**What you should do**
Give back each entry verbatim.

**Stored data**
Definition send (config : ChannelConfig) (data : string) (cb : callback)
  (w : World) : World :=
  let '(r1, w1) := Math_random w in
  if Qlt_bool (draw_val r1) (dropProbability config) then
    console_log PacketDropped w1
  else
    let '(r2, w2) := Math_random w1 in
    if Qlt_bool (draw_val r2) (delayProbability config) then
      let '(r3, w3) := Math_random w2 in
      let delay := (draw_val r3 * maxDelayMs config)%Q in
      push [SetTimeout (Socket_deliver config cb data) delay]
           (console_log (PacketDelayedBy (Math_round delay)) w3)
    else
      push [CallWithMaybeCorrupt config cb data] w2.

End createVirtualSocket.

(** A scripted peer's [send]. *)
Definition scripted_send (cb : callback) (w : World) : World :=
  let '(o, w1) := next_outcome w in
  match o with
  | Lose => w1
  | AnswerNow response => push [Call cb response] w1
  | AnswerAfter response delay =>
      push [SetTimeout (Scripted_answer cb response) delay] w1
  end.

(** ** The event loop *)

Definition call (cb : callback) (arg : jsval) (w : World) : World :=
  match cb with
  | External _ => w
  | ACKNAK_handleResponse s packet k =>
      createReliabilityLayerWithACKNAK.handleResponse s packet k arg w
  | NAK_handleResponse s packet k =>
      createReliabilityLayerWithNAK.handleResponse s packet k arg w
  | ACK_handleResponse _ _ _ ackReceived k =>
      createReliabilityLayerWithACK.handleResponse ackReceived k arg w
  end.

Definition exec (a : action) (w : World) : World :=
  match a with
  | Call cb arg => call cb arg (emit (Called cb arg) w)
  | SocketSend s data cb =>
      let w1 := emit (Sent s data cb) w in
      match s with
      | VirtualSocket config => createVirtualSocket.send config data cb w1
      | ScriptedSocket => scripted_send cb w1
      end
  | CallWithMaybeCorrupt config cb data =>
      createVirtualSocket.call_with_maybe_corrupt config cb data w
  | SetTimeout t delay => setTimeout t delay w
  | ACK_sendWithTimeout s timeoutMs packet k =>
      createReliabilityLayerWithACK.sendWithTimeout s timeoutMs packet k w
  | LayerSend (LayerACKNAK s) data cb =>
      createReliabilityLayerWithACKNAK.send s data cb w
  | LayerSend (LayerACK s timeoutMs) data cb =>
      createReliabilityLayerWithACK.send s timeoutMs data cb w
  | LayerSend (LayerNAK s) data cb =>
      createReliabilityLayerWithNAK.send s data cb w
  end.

**Exercise solution**
Definition send (config : ChannelConfig) (data : string) (cb : callback)
  (w : World) : World :=
  let '(r1, w1) := Math_random w in
  if Qlt_bool (draw_val r1) (dropProbability config) then
    console_log PacketDropped w1
  else
    let '(r2, w2) := Math_random w1 in
    if Qlt_bool (draw_val r2) (delayProbability config) then
      let '(r3, w3) := Math_random w2 in
      let delay := (draw_val r3 * maxDelayMs config)%Q in
      push [SetTimeout (Socket_deliver config cb data) delay]
           (console_log (PacketDelayedBy (Math_round delay)) w3)
    else
      push [CallWithMaybeCorrupt config cb data] w2.

End createVirtualSocket.

(** A scripted peer's [send]. *)
Definition scripted_send (cb : callback) (w : World) : World :=
  let '(o, w1) := next_outcome w in
  match o with
  | Lose => w1
  | AnswerNow response => push [Call cb response] w1
  | AnswerAfter response delay =>
      push [SetTimeout (Scripted_answer cb response) delay] w1
  end.

(** ** The event loop *)

Definition call (cb : callback) (arg : jsval) (w : World) : World :=
  match cb with
  | External _ => w
  | ACKNAK_handleResponse s packet k =>
      createReliabilityLayerWithACKNAK.handleResponse s packet k arg w
  | NAK_handleResponse s packet k =>
      createReliabilityLayerWithNAK.handleResponse s packet k arg w
  | ACK_handleResponse _ _ _ ackReceived k =>
      createReliabilityLayerWithACK.handleResponse ackReceived k arg w
  end.

Definition exec (a : action) (w : World) : World :=
  match a with
  | Call cb arg => call cb arg (emit (Called cb arg) w)
  | SocketSend s data cb =>
      let w1 := emit (Sent s data cb) w in
      match s with
      | VirtualSocket config => createVirtualSocket.send config data cb w1
      | ScriptedSocket => scripted_send cb w1
      end
  | CallWithMaybeCorrupt config cb data =>
      createVirtualSocket.call_with_maybe_corrupt config cb data w
  | SetTimeout t delay => setTimeout t delay w
  | ACK_sendWithTimeout s timeoutMs packet k =>
      createReliabilityLayerWithACK.sendWithTimeout s timeoutMs packet k w
  | LayerSend (LayerACKNAK s) data cb =>
      createReliabilityLayerWithACKNAK.send s data cb w
  | LayerSend (LayerACK s timeoutMs) data cb =>
      createReliabilityLayerWithACK.send s timeoutMs data cb w
  | LayerSend (LayerNAK s) data cb =>
      createReliabilityLayerWithNAK.send s data cb w
  end.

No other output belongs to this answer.